= Your instructions =
Among the entries, which lines carry the string "clear"? Copy each of them.

= Listed records =
..........
Definition nn_hash_term (self : nn_hash) : result unit := term_slots (h_array self).

(** The [while] loop of [nn_hash_rehash]: moves one old bucket. *)
Fixpoint move_items (fuel : nat) (s : hitems) (slots : Z) (array : list L) (old : L)
    : result (hitems * list L * L) :=
  match fuel with
  | O => Err NoFuel
  | S fuel =>
      if list_empty old then Ok (s, array, old)
      else match list_begin old with
           | At hitm =>
               '(lk, old, _) ← list_erase (hs_links s) old (At hitm);
               k ← deref (hs_keys s !! hitm);
               let newslot := slot_of slots k in
               l ← deref (array !! newslot);
               '(lk, l) ← list_insert lk l (At hitm) NULL;
               move_items fuel (HItems lk (hs_keys s)) slots (<[newslot := l]> array) old
           | _ => Err BadAccess
           end
  end.

(** The [for] loop over the old buckets. *)
Fixpoint move_slots (s : hitems) (slots : Z) (array oldarray : list L)
    : result (hitems * list L) :=
  match oldarray with
  | [] => Ok (s, array)
  | old :: olds =>
      '(s, array, old) ← move_items (S (size (hs_keys s))) s slots array old;
      _ ← list_term old;
      move_slots s slots array olds
  end.

Definition nn_hash_rehash (s : hitems) (self : nn_hash) : result (hitems * nn_hash) :=
  let slots := u32 (h_slots self * 2) in
  '(s, array) ← move_slots s slots (replicate (Z.to_nat slots) list_init) (h_array self);
  Ok (s, Hash slots (h_items self) array).

(** The duplicate test of [nn_hash_insert]. *)
Fixpoint assert_fresh (fuel : nat) (s : hitems) (key : Z) (it : ptr) : result unit :=
  match fuel with
  | O => Err NoFuel
  | S fuel =>
      match it with
      | NULL => Ok tt
      | At a =>
          k ← deref (hs_keys s !! a);
          _ ← assert_ (bool_decide (k <> key));
          n ← list_next (hs_links s) it;
          assert_fresh fuel s key n
      | NN_LIST_NOTINLIST => Err BadAccess
      end
  end.

Definition nn_hash_insert (s : hitems) (self : nn_hash) (key : Z) (item : addr)
    : result (hitems * nn_hash) :=
  let i := slot_of (h_slots self) key in
  l ← deref (h_array self !! i);
  _ ← assert_fresh (S (size (hs_keys s))) s key (list_begin l);
  let keys := <[item := key]> (hs_keys s) in
  '(lk, l) ← list_insert (hs_links s) l (At item) NULL;
  let self := Hash (h_slots self) (u32 (h_items self + 1)) (<[i := l]> (h_array self)) in
  if bool_decide (u32 (h_items self * 2) > h_slots self) && bool_decide (h_slots self < 0x80000000)
  then nn_hash_rehash (HItems lk keys) self
  else Ok (HItems lk keys, self).

Definition nn_hash_erase (s : hitems) (self : nn_hash) (item : addr) : result (hitems * nn_hash) :=
  key ← deref (hs_keys s !! item);
  let slot := slot_of (h_slots self) key in
  l ← deref (h_array self !! slot);
  '(lk, l, _) ← list_erase (hs_links s) l (At item);
  Ok (HItems lk (hs_keys s),
      Hash (h_slots self) (u32 (h_items self - 1)) (<[slot := l]> (h_array self))).

Fixpoint find_key (fuel : nat) (s : hitems) (key : Z) (it : ptr) : result ptr :=
  match fuel with
  | O => Err NoFuel
  | S fuel =>
      match it with
      | NULL => Ok NULL
      | At a =>
          k ← deref (hs_keys s !! a);
          if bool_decide (k = key) then Ok (At a)
          else n ← list_next (hs_links s) it; find_key fuel s key n
      | NN_LIST_NOTINLIST => Err BadAccess
      end
  end.

Definition nn_hash_get (s : hitems) (self : nn_hash) (key : Z) : result ptr :=
  l ← deref (h_array self !! slot_of (h_slots self) key);
  find_key (S (size (hs_keys s))) s key (list_begin l).

Definition nn_hash_item_init (s : hitems) (a : addr) : hitems :=
  HItems (list_item_init (hs_links s) a) (hs_keys s).
Definition nn_hash_item_term (s : hitems) (a : addr) : result unit :=
  list_item_term (hs_links s) (At a).

End Hash.
Arguments nn_hash : clear implicits.
Arguments hitems : clear implicits.

(** ** The abstract map *)

Section HashSpec.
  Context {St L : Type} `{ListSpec St L}.
  Implicit Types (s : hitems St) (t : nn_hash L) (m : gmap Z addr).

(** Every item of bucket [i] has a 32-bit key that hashes to [i]. *)
Definition placed (keys : gmap addr Z) (slots : Z) (xss : list (list addr)) : Prop :=
  forall i xs x, xss !! i = Some xs -> x ∈ xs ->
    exists k, keys !! x = Some k /\ slot_of slots k = i.

Definition slots_ok (slots : Z) : Prop := exists n, 5 <= n <= 31 /\ slots = 2 ^ n.

Record hash_rep_with s t m (xss : list (list addr)) : Prop := {
  hr_fam : fam (hs_links s) (h_array t) xss;
  hr_slots : slots_ok (h_slots t);
  hr_len : length (h_array t) = Z.to_nat (h_slots t);
  hr_items : h_items t = Z.of_nat (length (concat xss));
  hr_placed : placed (hs_keys s) (h_slots t) xss;
  hr_map : forall k x, m !! k = Some x <-> x ∈ concat xss /\ hs_keys s !! x = Some k
}.
Definition hash_rep s t m : Prop := exists xss, hash_rep_with s t m xss.

(** The load factor: at most one half, until the table has its maximal size. *)
Definition load_ok t : Prop := h_items t * 2 <= h_slots t \/ h_slots t = 2 ^ 31.

Lemma slots_range slots : slots_ok slots -> 32 <= slots <= 2 ^ 31.
Proof.
  intros (n & Hn & ->). change 32 with (2 ^ 5). split; apply Z.pow_le_mono_r; lia.
Qed.

Lemma slot_lt slots k : slots_ok slots -> (slot_of slots k < Z.to_nat slots)%nat.
Proof.
  intros Hs%slots_range. unfold slot_of.
  pose proof (Z.mod_pos_bound (nn_hash_key k) slots). lia.
Qed.

Lemma keys_size s t m xss : hash_rep_with s t m xss -> (length (concat xss) <= size (hs_keys s))%nat.
Proof.
  intros Hr. destruct (hr_fam _ _ _ _ Hr) as [_ Hn].
  rewrite <- (size_list_to_set (C := gset positive) _ Hn), <- size_dom.
  apply subseteq_size. intros x Hx%elem_of_list_to_set.
  apply elem_concat_inv in Hx as (i & xs & Hi & Hx).
  destruct (hr_placed _ _ _ _ Hr i xs x Hi Hx) as (k & Hk & _). by apply elem_of_dom_2 in Hk.
Qed.

(** The bucket of a key. *)
Lemma bucket s t m xss k :
  hash_rep_with s t m xss ->
  exists l xs, h_array t !! slot_of (h_slots t) k = Some l /\ xss !! slot_of (h_slots t) k = Some xs
    /\ rep (hs_links s) l xs /\ (length xs <= size (hs_keys s))%nat.
Proof.
  intros Hr. pose proof (hr_fam _ _ _ _ Hr) as Hf.
  destruct (lookup_lt_is_Some_2 (h_array t) (slot_of (h_slots t) k)) as [l Hl].
  { rewrite (hr_len _ _ _ _ Hr). apply slot_lt, (hr_slots _ _ _ _ Hr). }
  destruct (fam_lookup_l _ _ _ _ _ Hf Hl) as (xs & Hxs & Hrep).
  exists l, xs. repeat split; [done..|].
  etrans; [|by eapply keys_size]. destruct (concat_insert xss _ xs [] Hxs) as (k1 & k2 & -> & _).
  rewrite !length_app. lia.
Qed.

Lemma find_key_ok s l xs ys key fuel :
  rep (hs_links s) l (xs ++ ys) -> (forall x, x ∈ ys -> is_Some (hs_keys s !! x)) ->
  (length ys < fuel)%nat ->
  find_key fuel s key (hd_or NULL ys) =
    Ok (match list_find (fun x => hs_keys s !! x = Some key) ys with
        | Some (_, x) => At x | None => NULL end).
Proof.
  revert xs fuel. induction ys as [|y ys IH]; intros xs [|fuel] Hr Hk Hf; cbn in Hf; [lia|done|lia|].
  destruct (Hk y) as [k Hy]; [set_solver|]. cbn [find_key hd_or]. rewrite Hy. mred.
  cbn [list_find]. case_decide as Hd; rewrite Hy in Hd.
  - injection Hd as ->. by decide_bools.
  - rewrite bool_decide_eq_false_2 by congruence. rewrite (list_next_spec _ _ _ _ _ Hr). mred.
    rewrite (IH (xs ++ [y])); [|by rewrite <- app_assoc|set_solver|lia].
    by destruct (list_find _ ys) as [[]|].
Qed.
..........
= Response area =
Arguments nn_hash : clear implicits.
Arguments hitems : clear implicits.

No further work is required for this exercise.